Racial composition as of the 2020 census
| Race | Number | Percent |
|---|---|---|
| White | 61 | 60.4% |
| Black or African American | 0 | 0.0% |
| American Indian and Alaska Native | 28 | 27.7% |
| Asian | 5 | 5.0% |
| Native Hawaiian and Other Pacific Islander | 0 | 0.0% |
| Some other race | 0 | 0.0% |
| Two or more races | 7 | 6.9% |
| Hispanic or Latino (of any race) | 0 | 0.0% |

===2010 census===

As of the 2010 census the population of Pensacola was 125. The racial and ethnic composition of the population was 78.4% White, 15.2% Native American, 0.8% from some other race and 5.6% from two or more races. 1.6% of the population was Hispanic or Latino of any race.

===2000 census===

As of the census of 2000, there were 71 people, 26 households, and 19 families residing in the town. The population density was 497.6 PD/sqmi. There were 31 housing units at an average density of 217.2 /sqmi. The racial makeup of the town was 76.06% White, 12.68% Native American, and 11.27% from two or more races.

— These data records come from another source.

Lemma copy_to_fd_spec k m ds h buf :
  h_sock h = RData <$> ds -> h_buf h = Some buf -> Forall (fun d => d <> []) ds ->
  fs_files (h_fs h) !! k = Some [] -> (forall l, m = Some l -> 0 <= l)%Z ->
  let data := buf ++ concat ds in
  copy_to_fd (Some k) m h
  = (Ok tt, {| h_sock := []; h_buf := None;
               h_fs := fs_put k (match m with
                                 | Some l => if bool_decide (l <> 0)%Z then limited l data else data
                                 | None => data
                                 end) (h_fs h) |}).
Proof.
  intros Hs Hb Hne Hk Hm data. unfold copy_to_fd, drain_buffer. simpl.
  rewrite Hk, Hb, Hs. simpl.
  assert (Plain (Some ([] ++ buf)) = Plain (Some buf)) as Hp by done.
  destruct m as [l|]; simpl.
  - specialize (Hm l eq_refl). case_bool_decide.
    + rewrite limiter_start by lia. unfold writer_write.
      rewrite WriteLimiter_write_step by (done || lia). cbn [rbind].
      rewrite copy_loop_limited by (done || lia). done.
    + simpl. rewrite copy_loop_plain by done. done.
  - rewrite copy_loop_plain by done. done.
Qed.

(** The upload limiter is exact: whatever the chunks, the file receives the first
    [limit] bytes of the stream, followed by one truncation mark when (and only when)
    the stream is longer than the limit. *)
Theorem upload_limited k limit ds h buf :
  h_sock h = RData <$> ds -> h_buf h = Some buf -> Forall (fun d => d <> []) ds ->
  fs_files (h_fs h) !! k = Some [] -> (0 < limit)%Z ->
  exists h', copy_to_fd (Some k) (Some limit) h = (Ok tt, h') /\
    fs_files (h_fs h') !! k
    = Some (take (Z.to_nat limit) (buf ++ concat ds) ++
            (if bool_decide (limit < zlen (buf ++ concat ds))%Z then B "... (truncated)" else [])) /\
    (forall k', k' <> k -> fs_files (h_fs h') !! k' = fs_files (h_fs h) !! k').
Proof.
  intros Hs Hb Hne Hk Hl.
  rewrite (copy_to_fd_spec k (Some limit) ds h buf) by (done || naive_solver lia).
  rewrite bool_decide_true by lia. eexists. split; [done|]. simpl. split.
  - by rewrite lookup_insert_eq.
  - intros k' Hk'. by rewrite lookup_insert_ne.
Qed.

Lemma upload_limited_witness :
  let fs := {| fs_files := {[ (B "s/files", B "a") := [] ]}; fs_dirs := ∅; fs_log := [] |} in
  let h := {| h_sock := RData <$> [B "cd"; B "ef"]; h_buf := Some (B "ab"); h_fs := fs |} in
  exists h', copy_to_fd (Some (B "s/files", B "a")) (Some 3%Z) h = (Ok tt, h') /\
    fs_files (h_fs h') !! (B "s/files", B "a")
    = Some (take (Z.to_nat 3) (B "ab" ++ concat [B "cd"; B "ef"]) ++
            (if bool_decide (3 < zlen (B "ab" ++ concat [B "cd"; B "ef"]))%Z
             then B "... (truncated)" else [])) /\
    (forall k', k' <> (B "s/files", B "a") -> fs_files (h_fs h') !! k' = fs_files (h_fs h) !! k').
Proof.
  apply (upload_limited (B "s/files", B "a") 3 [B "cd"; B "ef"]); try reflexivity.
  repeat constructor; discriminate.
Defined.

(** ** Where uploads can go *)

Lemma result_directory_shape d :
  d ∈ RESULT_DIRECTORIES ->
  exists d' c, d = d' ++ [c] /\ c <> SLASH /\ has_prefix [SLASH] d = false /\ BACKSLASH ∉ d /\ d' <> [] /\ NUL ∉ d.
Proof.
  intros H.
  assert (forallb (fun d => match reverse d with
     | c :: (_ :: _) as r => bool_decide (c <> SLASH) && negb (has_prefix [SLASH] d)
                       && bool_decide (BACKSLASH ∉ d) && bool_decide (NUL ∉ d)
     | _ => false end) RESULT_DIRECTORIES = true) as F by (vm_compute; reflexivity).
  rewrite forallb_forall in F. specialize (F d (proj1 (list_elem_of_In _ _) H)).
  destruct (reverse d) as [|c [|x l]] eqn:E; [done|done|].
  apply andb_true_iff in F as [F H4]. apply andb_true_iff in F as [F H3].
  apply andb_true_iff in F as [H1 H2].
  apply bool_decide_eq_true in H1, H3, H4. apply negb_true_iff in H2.
  exists (reverse (x :: l)), c.
  assert (d = reverse (x :: l) ++ [c]) as Ed by (by rewrite <- reverse_cons, <- E, reverse_involutive).
  repeat split; try done. intros Hn. apply (f_equal length) in Hn.
  rewrite length_reverse in Hn. done.
Qed.

(** C12. Containment: an accepted upload path is one of the result directories, one or
    more slashes and a name without slashes or backslashes; joined to the analysis
    folder it stays below it. *)
Theorem sanitized_path_contained storage c p q :
  c <> SLASH -> netlog_sanitize_fname p = Ok q ->
  exists dir k name, dir ∈ RESULT_DIRECTORIES /\ SLASH ∉ name /\ BACKSLASH ∉ name /\
    q = dir ++ replicate (S k) SLASH ++ name /\
    os_path_join (storage ++ [c]) q
    = (storage ++ [c]) ++ SLASH :: dir ++ replicate (S k) SLASH ++ name.
Proof.
  intros Hc H. unfold netlog_sanitize_fname in H.
  set (path := replace_byte BACKSLASH SLASH p) in *.
  assert (BACKSLASH ∉ path) as Hbs by (by apply replace_byte_notin).
  destruct (os_path_split path) as [dir name] eqn:E.
  case_bool_decide as Hd; simpl in H; [|done].
  assert (q = path) as -> by (destruct (existsb _ _); congruence).
  destruct (result_directory_shape _ Hd) as (d' & c' & -> & Hc' & Hp & _ & Hd' & _).
  destruct (os_path_split_spec _ _ _ E Hp) as [Hn [[Hnil _]|[k Hk]]]; [by destruct d'|].
  exists (d' ++ [c']), k, name. split_and!; [done|done| |done|].
  - rewrite Hk in Hbs. set_solver.
  - rewrite os_path_join_rel, Hk; [done|done|]. rewrite Hk.
    destruct d'; [done|]. simpl in *. done.
Qed.

Lemma sanitized_path_contained_witness :
  exists dir k name, dir ∈ RESULT_DIRECTORIES /\ SLASH ∉ name /\ BACKSLASH ∉ name /\
    B "files/a.bin" = dir ++ replicate (S k) SLASH ++ name /\
    os_path_join (B "/storag" ++ ["e"%char]) (B "files/a.bin")
    = (B "/storag" ++ ["e"%char]) ++ SLASH :: dir ++ replicate (S k) SLASH ++ name.
Proof.
  apply (sanitized_path_contained (B "/storag") "e"%char (B "files\a.bin")).
  - discriminate.
  - vm_compute. reflexivity.
Defined.

Lemma banned_chars_pass dir name :
  dir ∈ RESULT_DIRECTORIES -> SLASH ∉ name -> BACKSLASH ∉ name ->
  netlog_sanitize_fname (dir ++ SLASH :: name) = Ok (dir ++ SLASH :: name).
Proof.
  intros Hd Hs Hb. destruct (result_directory_shape _ Hd) as (d' & c & -> & Hc & Hp & Hbs & _ & _).
  unfold netlog_sanitize_fname.
  rewrite replace_byte_id by set_solver.
  rewrite os_path_split_app, bool_decide_true by done. simpl. by destruct (existsb _ _).
Qed.

(** The filter on banned characters has no effect: a name in a result directory is
    accepted as it is, NUL bytes and colons included. *)
Theorem banned_chars_pass_unchanged dir name :
  dir ∈ RESULT_DIRECTORIES -> SLASH ∉ name -> BACKSLASH ∉ name ->
  netlog_sanitize_fname (dir ++ SLASH :: name) = Ok (dir ++ SLASH :: name).
Proof. apply banned_chars_pass. Qed.

Lemma banned_chars_pass_unchanged_witness :
  netlog_sanitize_fname (B "files" ++ SLASH :: B "a:b") = Ok (B "files" ++ SLASH :: B "a:b").
Proof.
  apply (banned_chars_pass_unchanged (B "files") (B "a:b"));
    apply (bool_decide_unpack _); vm_compute; exact I.
Defined.

(** ** Uploads never touch an existing file *)

#[global] Instance keeps_files_preorder : PreOrder keeps_files.
Proof. split; [by intros h k v|]. intros h1 h2 h3 H12 H23 k v H. by apply H23, H12. Qed.

Lemma keeps_files_same h h' : h_fs h = h_fs h' -> keeps_files h h'.
Proof. intros E k v. by rewrite E. Qed.

Lemma within_read_newline : within keeps_files read_newline.
Proof.
  intros h. apply keeps_files_same. unfold read_newline. destruct (h_buf h); [|done].
  by destruct (read_newline_loop _ _) as [r [sock buf]].
Qed.

Lemma within_read_upload_header v : within keeps_files (read_upload_header v).
Proof.
  unfold read_upload_header. within_tac; apply within_read_newline.
Qed.

Lemma open_exclusive_fresh p fs k fs' :
  open_exclusive p fs = (inr k, fs') -> fs_files fs !! k = None /\ fs' = fs_put k [] fs.
Proof.
  unfold open_exclusive, path_exists. destruct (os_path_split p) as [d n] eqn:E. simpl.
  case_bool_decide; [done|]. case_bool_decide; [done|].
  case_bool_decide.
  - by rewrite bool_decide_true.
  - destruct (_ || _) eqn:Hs; [done|]. intros [= <- <-]. split; [|done].
    apply orb_false_iff in Hs as [Hs%bool_decide_eq_false _]. by apply eq_None_not_Some.
Qed.

Lemma open_exclusive_fail p fs e fs' : open_exclusive p fs = (inl e, fs') -> fs' = fs.
Proof. unfold open_exclusive. repeat case_bool_decide; repeat case_match; by intros [= <- <-]. Qed.

(** What [copy_to_fd] can change is the one file it was given. *)
Lemma copy_to_fd_frame fd m h k' :
  fd <> Some k' ->
  fs_files (h_fs (snd (copy_to_fd fd m h))) !! k' = fs_files (h_fs h) !! k'.
Proof.
  intros Hne. unfold copy_to_fd, drain_buffer. simpl.
  destruct (writer_write _ _) as [w1|e]; simpl.
  - destruct (copy_loop (h_sock h) w1) as [r [sock w]]; simpl.
    destruct fd as [k|]; [|done]. destruct (writer_sink w); [|done].
    simpl. rewrite lookup_insert_ne by congruence. done.
  - destruct fd as [k|]; [|done]. destruct (writer_sink _); [|done].
    simpl. rewrite lookup_insert_ne by congruence. done.
Qed.

(** The handler after its header, on the state [h] it starts from. *)
Lemma open_then_copy_keeps storage path m h0 (rest : st hst unit) :
  within (fun a b => h_fs a = h_fs b \/ exists e, h_fs b = fs_add_log e (h_fs a)) rest ->
  keeps_files h0
    (snd (sbind (open_upload storage path)
       (fun fd => sbind rest (fun _ =>
          sfinally (copy_to_fd fd (Some m))
            (match fd with Some _ => sret tt | None => sraise AttributeError end))) h0)).
Proof.
  intros Hrest k v Hk. unfold sbind.
  destruct (open_upload storage path h0) as [[fd|e] h1] eqn:Eo.
  - assert (fs_files (h_fs h1) !! k = Some v /\ fd <> Some k) as [H1 Hne].
    { unfold open_upload in Eo. destruct (utf8_valid path); simpl in Eo; [|done].
      destruct (path_exists _ _); [by simplify_eq/=|].
      destruct (open_exclusive _ _) as [[[]|k'] fs'] eqn:Ex; simplify_eq/=.
      destruct (open_exclusive_fresh _ _ _ _ Ex) as [Hf ->]. simpl.
      rewrite lookup_insert_ne by congruence. split; [done|congruence]. }
    specialize (Hrest h1). destruct (rest h1) as [[[]|e] h2]; simpl in *.
    + assert (fs_files (h_fs h2) !! k = Some v) as H2 by (destruct Hrest as [<-|[? ->]]; done).
      unfold sfinally. pose proof (copy_to_fd_frame fd (Some m) h2 k Hne) as Hf.
      destruct (copy_to_fd fd (Some m) h2) as [r h3]; simpl in *.
      destruct fd; simpl; by rewrite Hf.
    + destruct Hrest as [<-|[? ->]]; done.
  - unfold open_upload in Eo. destruct (utf8_valid path); simpl in Eo; [|by simplify_eq/=].
    destruct (path_exists _ _); [done|].
    destruct (open_exclusive _ _) as [[er|k'] fs'] eqn:Ex; simplify_eq/=.
    apply open_exclusive_fail in Ex as ->. destruct er; simplify_eq/=; done.
Qed.

Lemma within_log_upload hd :
  within (fun a b => h_fs a = h_fs b \/ exists e, h_fs b = fs_add_log e (h_fs a)) (log_upload hd).
Proof. intros h. unfold log_upload. destruct (existsb _ _); simpl; eauto. Qed.

(** An upload never changes a file that already exists, whatever the guest sends and
    however the handler ends. *)
Theorem upload_keeps_existing_files storage m version h :
  keeps_files h (snd (FileUpload_handle storage m version h)).
Proof.
  unfold FileUpload_handle. unfold sbind at 1.
  pose proof (within_read_upload_header version h) as Hh.
  destruct (read_upload_header version h) as [[hd|e] h1]; simpl in *; [|done].
  etrans; [exact Hh|]. case_bool_decide.
  - by apply open_then_copy_keeps, within_log_upload.
  - unfold sbind, sret. pose proof (within_log_upload hd h1) as Hl.
    destruct (log_upload hd h1) as [[] h2]; simpl in *;
      intros k v Hk; destruct Hl as [<-|[? ->]]; done.
Qed.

There were 26 households, out of which 46.2% had children under the age of 18 living with them, 57.7% were married couples living together, 11.5% had a female householder with no husband present, and 26.9% were non-families. 23.1% of all households were made up of individuals, and 7.7% had someone living alone who was 65 years of age or older. The average household size was 2.73 and the average family size was 3.21.

In the town, the population was spread out, with 32.4% under the age of 18, 4.2% from 18 to 24, 33.8% from 25 to 44, 23.9% from 45 to 64, and 5.6% who were 65 years of age or older. The median age was 36 years. For every 100 females, there were 136.7 males. For every 100 females age 18 and over, there were 140.0 males.

The median income for a household in the town was $28,750, and the median income for a family was $46,250. Males had a median income of $19,583 versus $23,750 for females. The per capita income for the town was $14,102. There were 14.3% of families and 31.7% of the population living below the poverty line, including 75.0% of under eighteens and none of those over 64.
==Education==
It is in the Adair Public Schools school district.